粗略看了下荀緄家的外觀,比之周遭人家要大一些,這也好理解,現在的荀氏一族,荀緄與荀爽最為德高望重,荀爽在朝,族內自是以荀緄為首了,那么他要兼顧的事情就難免多謝,兼顧的事多了,接待的人也就多了,院落不弄大點,怕是接待不了造訪來客的。
過了一會兒,一人出來相迎,只見是荀衍荀休若。
荀諶與荀彧都在袁紹帳下為吏,只有荀衍暫留郡中,其父病危,他自是要回家盡孝的。看到許褚、陳群聯袂而來,荀衍微露訝色,轉而平靜道:“君侯、長文,家父臥榻不能相迎,還請見諒。”
許褚與陳群連道不敢,許褚道:“冒昧造訪,實在是憂心二龍先生的身體,倒是給休若添麻煩了。”說完客套話,又主動向荀衍介紹眾人,郭嘉荀衍早就認識,樊阿、華歆、管寧卻是頭一次見面,荀衍鄭重向三人行禮,伸手請他們入內稍坐。

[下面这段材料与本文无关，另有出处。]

(** ** Network delay *)

(** The new frame rate of a user for an average delay, before it is clamped. *)
Definition fps_for_delay (min_fps normal_fps fps old_avg_delay avg_delay quick : Z) : Z :=
  let dividend_ms := DELAY_THRESHOLD_150MS * min_fps in
  if avg_delay <? 50 then
    Z.max min_fps (fps + (if 3 <=? quick then 5 else if fps <? normal_fps then 1 else 0))
  else if avg_delay <? 100 then
    Z.max min_fps (fps + (if avg_delay <? old_avg_delay then if fps <? normal_fps then 1 else 0 else 0))
  else if avg_delay <? DELAY_THRESHOLD_150MS then Z.max min_fps fps
  else
    let devide_fps :=
      f32_as_u32 (f32_ceil (f32_div (f32_of fps) (f32_div (f32_of avg_delay) (f32_of DELAY_THRESHOLD_150MS)))) in
    if avg_delay <? 200 then Z.max min_fps devide_fps
    else if avg_delay <? 300 then Z.min min_fps devide_fps
    else if avg_delay <? 600 then dividend_ms / avg_delay
    else Z.min (dividend_ms / avg_delay) devide_fps.

(** What a delay makes of the user's [UserDelay]. *)
Definition delay_step (dl : UserDelay) (min_fps normal_fps highest_fps dly : Z) : UserDelay :=
  let dly := Z.max dly 10 in
  let old_avg_delay := avg_delay dl in
  let dl := add_delay dl dly in
  let avg := Z.max (avg_delay dl) 10 in
  let fps := unwrap_or (delay_fps dl) INIT_FPS in
  let quick := if avg <? 50 then quick_increase_fps_count dl + 1 else quick_increase_fps_count dl in
  let fps := fps_for_delay min_fps normal_fps fps old_avg_delay avg quick in
  let quick := if (avg <? 50) && (3 <=? quick) then 0 else quick in
  let increase := if avg <? DELAY_THRESHOLD_150MS then increase_fps_count dl + 1 else 0 in
  let '(increase, fps) := if 3 <=? increase then (0, fps + 1) else (increase, fps) in
  let quick := if 50 <? avg then 0 else quick in
  dl <| quick_increase_fps_count := quick |> <| increase_fps_count := increase |>
     <| delay_fps := Some (clampZ MIN_FPS highest_fps fps) |>.

Definition user_network_delay (linux : bool) (q : VideoQoS) (id dly : Z) (now : instant) : VideoQoS :=
  let highest_fps := user_requested_fps q id in
  let target_ratio := map_or (u ← users q !! id; quality u) BR_BALANCED (fun x => quality_ratio x.2) in
  let '(min_fps, normal_fps) :=
    if fle BR_BEST target_ratio then (8, 16)
    else if fle BR_BALANCED target_ratio then (10, 20)
    else (12, 24) in
  let adjust_ratio := is_some_and (users q !! id) (fun u => is_none (delay_fps (delay u))) in
  let q := update_user q id (fun u => u <| delay ::= fun dl => delay_step dl min_fps normal_fps highest_fps dly |>) in
  let affected_displays := display_names_for_user q id in
  let q := adjust_displays q affected_displays now in
  if adjust_ratio && negb linux
  then foldl (fun q name => adjust_ratio_at q name false now) q affected_displays
  else q.

Definition user_delay_response_elapsed (q : VideoQoS) (id elapsed : Z) (now : instant) : VideoQoS :=
  let q := update_user q id (fun u =>
    u <| delay ::= fun dl =>
           let dl := dl <| response_delayed := 2000 <? elapsed |> in
           if response_delayed dl then add_delay dl (wrap_u32 elapsed) else dl |>) in
  adjust_displays_for_user q id now.

(** ** Displays *)

Definition new_display (q : VideoQoS) (name : string) (now : instant) : VideoQoS :=
  q <| displays ::= <[name := default_display now]> |>.

Definition remove_display (q : VideoQoS) (name : string) : VideoQoS :=
  q <| displays ::= delete name |>.

Definition sync_subscribers (q : VideoQoS) (name : string) (subs : gset Z) (now : instant) : VideoQoS :=
  let previous := map_or (displays q !! name) ∅ subscribers in
  let q := update_display q name (fun d => d <| subscribers := subs |>) in
  if bool_decide (previous = subs) then q
  else
    let q := foldl (fun q id => update_user q id (fun u => u <| video_startup_by_service ::= delete name |>))
               q (elements (previous ∖ subs)) in
    let q := foldl (fun q id => update_user q id (fun u =>
                 u <| video_startup_by_service ::= fun m =>
                        <[name := unwrap_or (m !! name) (new_startup now)]> m |>))
               q (elements (subs ∖ previous)) in
    let q := if full_movie_mode q name then q else clear_datagram_admission_for_display q name in
    adjust_fps_at q name now.

Definition update_display_data (q : VideoQoS) (name : string) (sent : Z) (now : instant) : VideoQoS :=
  let q := adjust_fps_at q name now in
  if in_vbr_state q name then
    match displays q !! name with
    | None => q
    | Some d =>
        let d := d <| send_counter ::= Z.add sent |> in
        if since now (adjust_ratio_instant d) / 1000000000 <? ADJUST_RATIO_INTERVAL
        then q <| displays ::= <[name := d]> |>
        else
          let dynamic := ADJUST_RATIO_INTERVAL * DYNAMIC_SCREEN_THRESHOLD <=? send_counter d in
          adjust_ratio_at (q <| displays ::= <[name := d <| send_counter := 0 |>]> |>) name dynamic now
    end
  else
    let r := quality_ratio (latest_quality q name) in
    update_display q name (fun d => d <| display_ratio := r |>).
Lemma delay_step_ok dl mn nm hi x :
  (length (delay_history dl) <= 3)%nat -> (length (samples (rtt_calculator dl)) <= 60)%nat ->
  1 <= hi <= 120 ->
  let dl' := delay_step dl mn nm hi x in
  (length (delay_history dl') <= 3)%nat /\ (length (samples (rtt_calculator dl')) <= 60)%nat /\
  valid_setting (delay_fps dl').
Proof.
  intros H1 H2 Hhi; unfold delay_step; cbv zeta.
  destruct (add_delay_ok dl (Z.max x 10) H1 H2) as (H3 & H4 & _).
  set (d := add_delay dl (Z.max x 10)) in *; clearbody d.
  set (p := if 3 <=? _ then _ else _); destruct p as [inc f]; simpl.
  split_and!; try done; apply some_valid.
  pose proof (clampZ_bounds MIN_FPS hi f); change MIN_FPS with 1 in *; lia.
Qed.

Lemma admit_sample_ok u name s now : user_ok u -> user_ok (admit_sample u name s now).
Proof.
  intros []; unfold admit_sample; cbv zeta.
  set (st0 := datagram_admission_by_service u) in *.
  set (st1 := if _ && _ then _ else st0); set (state := Build_DatagramAdmissionState _ _ _ _); clearbody state.
  split; simpl; try done.
  assert (size st1 <= 16 /\ (st1 !! name = None -> size st1 < 16))%nat as [H1 H2].
  { unfold st1; destruct (st0 !! name) as [x|] eqn:E; cbn [is_none andb]; [split; [done|congruence]|].
    change MAX_DATAGRAM_ADMISSION_SERVICES with 16%nat.
    destruct (Nat.leb_spec 16 (size st0)); [|split; [lia|done]].
    destruct (min_by _ _) as [[o w]|] eqn:Em.
    - apply min_by_elem_of, elem_of_map_to_list in Em.
      pose proof (map_size_delete_Some o st0 (mk_is_Some _ _ Em)); split; lia.
    - apply min_by_none, map_to_list_empty_iff in Em; rewrite Em, map_size_empty in *; lia. }
  destruct (st1 !! name) as [x|] eqn:E.
  - rewrite map_size_insert_Some by eauto; lia.
  - rewrite map_size_insert_None by done; specialize (H2 eq_refl); lia.
Qed.

(** ** The controller *)

Definition qos_ok (q : VideoQoS) : Prop :=
  (forall id u, users q !! id = Some u -> user_ok u) /\
  (forall name d, displays q !! name = Some d -> display_ok d).

Lemma update_user_ok q id f :
  qos_ok q -> (forall u, user_ok u -> user_ok (f u)) -> qos_ok (update_user q id f).
Proof.
  intros [Hu Hd] Hf; split; simpl; [|done]; intros id' u' Hl.
  apply lookup_alter_Some in Hl as [(-> & u & Hl & ->)|[_ Hl]]; eauto.
Qed.

Lemma update_display_ok q name f :
  qos_ok q -> (forall d, display_ok d -> display_ok (f d)) -> qos_ok (update_display q name f).
Proof.
  intros [Hu Hd] Hf; split; simpl; [done|]; intros name' d' Hl.
  apply lookup_alter_Some in Hl as [(-> & d & Hl & ->)|[_ Hl]]; eauto.
Qed.

Lemma update_display_lookup q name f :
  displays (update_display q name f) !! name = f <$> displays q !! name.
Proof. apply lookup_alter_eq. Qed.

Lemma update_display_at_ok q name f d :
  qos_ok q -> displays q !! name = Some d -> display_ok (f d) -> qos_ok (update_display q name f).
Proof.
  intros [Hu Hd] Hl Hf; split; simpl; [done|]; intros name' d' Hl'.
  apply lookup_alter_Some in Hl' as [(-> & d0 & Hl' & ->)|[_ Hl']]; [|eauto]. by simplify_eq.
Qed.

Lemma insert_user_ok q id u : qos_ok q -> user_ok u -> qos_ok (q <| users ::= <[id := u]> |>).
Proof.
  intros [Hu Hd] Hf; split; simpl; [|done]; intros id' u' Hl.
  apply lookup_insert_Some in Hl as [[_ <-]|[_ Hl]]; eauto.
Qed.

Lemma insert_display_ok q name d : qos_ok q -> display_ok d -> qos_ok (q <| displays ::= <[name := d]> |>).
Proof.
  intros [Hu Hd] Hf; split; simpl; [done|]; intros name' d' Hl.
  apply lookup_insert_Some in Hl as [[_ <-]|[_ Hl]]; eauto.
Qed.

Lemma foldl_ok {A} (f : VideoQoS -> A -> VideoQoS) l q :
  (forall q x, qos_ok q -> qos_ok (f q x)) -> qos_ok q -> qos_ok (foldl f q l).
Proof. intros Hf; revert q; induction l; simpl; auto. Qed.

Lemma subscribed_user q name u :
  u ∈ subscribed_users q name -> exists id, users q !! id = Some u.
Proof.
  unfold subscribed_users; destruct (displays q !! name); [|by rewrite elem_of_nil].
  intros (id & _ & Hid)%list_elem_of_omap; eauto.
Qed.

Lemma max_by_elem {A} (k : A -> Z) l x : max_by k l = Some x -> x ∈ l.
Proof.
  revert x; induction l as [|y l IH]; intros x; simpl; [done|].
  destruct (max_by k l) as [z|]; [|intros [= <-]; left].
  intros [= <-]; case_match; [left|right; auto].
Qed.

Lemma latest_quality_ok q name : qos_ok q -> quality_ok (latest_quality q name).
Proof.
  intros [Hu _]; unfold latest_quality; destruct (max_by _ _) as [[t ql]|] eqn:E; simpl;
    [|split; [apply balanced_ok|vm_compute; reflexivity]].
  apply max_by_elem, list_elem_of_omap in E as (u & Hin & Hq).
  apply subscribed_user in Hin as [id Hid]; eapply user_quality_ok; eauto.
Qed.

Lemma list_max_elem l m : list_max l = Some m -> m ∈ l.
Proof.
  destruct l as [|y l]; [done|]; intros [= <-].
  induction l as [|z l IH]; simpl; [left|].
  destruct (Z.max_spec z (foldr Z.max y l)) as [[_ ->]|[_ ->]];
    [apply elem_of_cons in IH as [->|]; [left|do 2 right]; done|right; left].
Qed.

Lemma list_max_ge l m x : list_max l = Some m -> x ∈ l -> x <= m.
Proof.
  destruct l as [|y l]; [done|]; intros [= <-]; rewrite elem_of_cons; intros H.
  induction l as [|z l IH]; simpl; [set_solver|].
  rewrite elem_of_cons in H; destruct H as [H | [-> | H]];
    [specialize (IH (or_introl H))| |specialize (IH (or_intror H))]; lia.
Qed.

Lemma locked_fps_ok q name f : locked_fps q name = Some f -> 1 <= f <= 120.
Proof.
  unfold locked_fps; destruct (list_max _); [|done]; intros [= <-].
  apply (clampZ_bounds MIN_FPS MAX_FPS); done.
Qed.

(** The bounds [adjust_fps_at] clamps to are ordered. *)
Lemma highest_fps_ok q name : 1 <= highest_fps q name <= 120.
Proof.
  unfold highest_fps; destruct (locked_fps q name) eqn:E; [by eapply locked_fps_ok|].
  destruct (list_max _) as [m|] eqn:Em; simpl; [|by vm_compute].
  apply list_max_elem, list_elem_of_fmap in Em as (u & -> & _); apply requested_fps_ok.
Qed.

Lemma user_requested_fps_ok q id : 1 <= user_requested_fps q id <= 120.
Proof.
  unfold user_requested_fps; destruct (users q !! id); simpl; [apply requested_fps_ok|by vm_compute].
Qed.

Lemma display_fps_set d f : display_ok d -> 1 <= f <= 120 -> display_ok (d <| display_fps := f |>).
Proof. intros [] Hf; split; simpl; done. Qed.

Lemma display_ratio_set d r : display_ok d -> ratio_ok r -> display_ok (d <| display_ratio := r |>).
Proof. intros [] Hf; split; simpl; done. Qed.

Lemma reset_admission_ok d : display_ok d -> display_ok (reset_admission d).
Proof. intros []; split; simpl; done || lia. Qed.

Lemma adjust_fps_ok q name now : qos_ok q -> qos_ok (adjust_fps_at q name now).
Proof.
  intros Hq; unfold adjust_fps_at; cbv zeta; destruct (locked_fps q name) as [f|] eqn:E.
  - apply locked_fps_ok in E; apply update_display_ok; [done|intros d Hd].
    apply display_fps_set; [done|]; case_match; lia.
  - pose proof (highest_fps_ok q name) as Hhi; set (x := if startup_safe_mode q name now && _ then _ else _).
    pose proof (clampZ_bounds MIN_FPS (highest_fps q name) x) as Hc; clearbody x; change MIN_FPS with 1 in *.
    apply update_display_ok; [done|intros d Hd]; apply display_fps_set; [done|].
    pose proof (display_fps_ok _ Hd); repeat case_match; lia.
Qed.

Lemma adjust_displays_ok q l now : qos_ok q -> qos_ok (adjust_displays q l now).
Proof. apply foldl_ok; intros; by apply adjust_fps_ok. Qed.

Lemma clear_display_ok q name : qos_ok q -> qos_ok (clear_datagram_admission_for_display q name).
Proof. intros; apply update_display_ok; [done|apply reset_admission_ok]. Qed.

Lemma clear_user_ok q id : qos_ok q -> qos_ok (clear_user_datagram_admission q id).
Proof.
  intros Hq; apply foldl_ok.
  - intros; case_match; [done|by apply clear_display_ok].
  - apply update_user_ok; [done|]; intros u []; split; simpl; try done. rewrite map_size_empty; lia.
Qed.

Lemma adjust_ratio_ok q name dyn now : qos_ok q -> qos_ok (adjust_ratio_at q name dyn now).
Proof.
  intros Hq; unfold adjust_ratio_at; case_match; [done|]; destruct (list_min _); [|done].
  apply update_display_ok; [done|]; intros d Hd; apply adjust_display_ratio_ok; [done|by apply latest_quality_ok].
Qed.

Lemma reduce_ratio_ok q name now source freeze :
  qos_ok q -> qos_ok (reduce_ratio_for_congestion q name now source freeze).2.
Proof.
  intros Hq; unfold reduce_ratio_for_congestion; case_match; [done|].
  destruct (displays q !! name) as [d|] eqn:E; [|done].
  destruct (reduce_display _ _ _ _ _) as [b d'] eqn:Er; simpl.
  apply insert_display_ok; [done|]; eapply reduce_display_ok, Er; by eapply (proj2 Hq).
Qed.

Lemma admission_at_ok q id name s now : qos_ok q -> qos_ok (user_datagram_admission_at q id name s now).2.
Proof.
  intros Hq; unfold user_datagram_admission_at; case_match; [by apply clear_display_ok|].
  destruct (users q !! id) as [u|] eqn:Eu; [|done].
  set (q1 := q <| users ::= _ |>).
  assert (qos_ok q1) as H1 by (apply insert_user_ok; [done|]; eapply admit_sample_ok, (proj1 Hq), Eu).
  clearbody q1; destruct (displays q1 !! name) as [d|] eqn:Ed; [|done]; cbv zeta.
  match goal with |- context [admission_step d ?p ?c now] =>
    pose proof (admission_step_ok d p c now (proj2 H1 _ _ Ed)) as Hs; destruct (admission_step d p c now) as [b d1] end.
  destruct Hs as [Hd1 Hred]; set (q2 := q1 <| displays ::= _ |>).
  assert (qos_ok q2) as H2 by (by apply insert_display_ok).
  destruct b; simpl; [|done]; specialize (Hred eq_refl).
  unfold reduce_ratio_for_congestion.
  destruct (negb (in_vbr_state q2 name)); [done|].
  assert (displays q2 !! name = Some d1) as Hl by apply lookup_insert_eq; rewrite Hl.
  destruct (reduce_display _ _ _ _ _) as [b d2] eqn:Er.
  destruct (reduce_display_ok _ _ _ _ _ _ _ Hd1 Er) as [Hd2 Hsame].
  assert (qos_ok (q2 <| displays ::= <[name := d2]> |>)) as H3 by (by apply insert_display_ok).
  destruct b; [|done]; cbn [snd].
  apply (update_display_at_ok _ _ _ d2); [done|apply lookup_insert_eq|].
  destruct Hd2; split; simpl; try done; unfold sat_add, u8_max; lia.
Qed.
(* ===== verification/VideoDelivery.v ===== *)
(** * Recovery of the video delivery to one viewer

    Models [VideoDeliveryController] of src/src/server/connection.rs: per
    display the frames sent, decoded and rendered, the phase of the delivery,
    and when the host asks the encoder for a new reference frame on its own
    ([poll_recovery]) or on the viewer's request; and the part of the connection
    around it: the handlers of the viewer's feedback and requests, with the
    snapshot that is restored when a request is suppressed under congestion,
    and the loop that reports sent frames and polls while the viewer is known
    to send feedback.  The protocol messages and the transport's statistics are
    records of the fields that are read; what the handlers ask of the shared
    quality controller and of the encoder is a list of effects. *)

From S2P Require Import Prelude ViewerNetwork.

Definition MAX_VIDEO_FEEDBACK_DISPLAYS : nat := 32.
Definition VIDEO_DELIVERY_DEFAULT_NETWORK_DELAY_MS : Z := 250.
Definition VIDEO_DELIVERY_MIN_PROGRESS_TIMEOUT : duration := from_millis 500.
Definition VIDEO_DELIVERY_MAX_PROGRESS_TIMEOUT : duration := from_secs 4.
Definition VIDEO_DELIVERY_MIN_REFRESH_COOLDOWN : duration := from_secs 1.
Definition VIDEO_DELIVERY_MAX_RECOVERY_REISSUES : Z := 2.
Definition VIDEO_DELIVERY_REISSUE_COOLDOWN_MULTIPLIER : Z := 3.
Definition VIDEO_DELIVERY_RECOVERY_CYCLE_COOLDOWN : duration := from_secs 10.
Definition QUIC_ADVISORY_REFRESH_CWND_MULTIPLIER : Z := 2.
Definition VIDEO_DELIVERY_PIPELINE_SLACK_FRAMES : Z := 2.
Definition VIDEO_FEEDBACK_LOG_INTERVAL : duration := from_secs 5.

Inductive VideoDeliveryPhase := Starting | Healthy | Recovering.
#[export] Instance phase_eq_dec : EqDecision VideoDeliveryPhase.
Proof. solve_decision. Defined.

Record VideoDeliveryState := {
  stream_id : Z;
  host_highest_sent_frame_id : Z;
  highest_sent_frame_id : Z;
  highest_decoded_frame_id : Z;
  highest_render_submitted_frame_id : Z;
  first_sent_at : instant;
  decode_pending_since : option instant;
  last_refresh_at : option instant;
  feedback_observed : bool;
  recovery_target_frame_id : option Z;
  recovery_generation : Z;
  recovery_reissues : Z;
  recovery_progress_at : option instant;
  last_sent_advance_at : instant;
  recovery_cycle_cooldown_until : option instant;
  phase : VideoDeliveryPhase;
  recovery_count : Z;
  latest_stall_ms : Z;
}.

#[export] Instance eta_delivery : Eta VideoDeliveryState := fun s =>
  Build_VideoDeliveryState (stream_id s) (host_highest_sent_frame_id s) (highest_sent_frame_id s)
    (highest_decoded_frame_id s) (highest_render_submitted_frame_id s) (first_sent_at s)
    (decode_pending_since s) (last_refresh_at s) (feedback_observed s) (recovery_target_frame_id s)
    (recovery_generation s) (recovery_reissues s) (recovery_progress_at s) (last_sent_advance_at s)
    (recovery_cycle_cooldown_until s) (phase s) (recovery_count s) (latest_stall_ms s).

Definition new_delivery (stream frame : Z) (now : instant) : VideoDeliveryState :=
  {| stream_id := stream; host_highest_sent_frame_id := frame; highest_sent_frame_id := frame;
     highest_decoded_frame_id := 0; highest_render_submitted_frame_id := 0; first_sent_at := now;
     decode_pending_since := Some now; last_refresh_at := None; feedback_observed := false;
     recovery_target_frame_id := None; recovery_generation := 0; recovery_reissues := 0;
     recovery_progress_at := None; last_sent_advance_at := now; recovery_cycle_cooldown_until := None;
     phase := Starting; recovery_count := 0; latest_stall_ms := 0 |}.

其實在聽到樊阿的名字時,荀衍內心已有些觸動。樊阿是華佗弟子,荀衍知道,但像樊阿這樣的醫者,以懸壺濟世為道,很難尋得見,得看運氣。荀緄病重后,族里不是沒想過去延請名醫,但能請來的見效甚微,而像華佗、張機、樊阿這樣有名于世的,卻是沒有找到。
進了里面,眾人坐定,未及言他,郭嘉當先問道:“休若,不知友若與文若到哪了?”
荀衍嘆道:“早上剛接到他們的信,說是已經到了陳留,想來最遲明晚,他們就該到了。”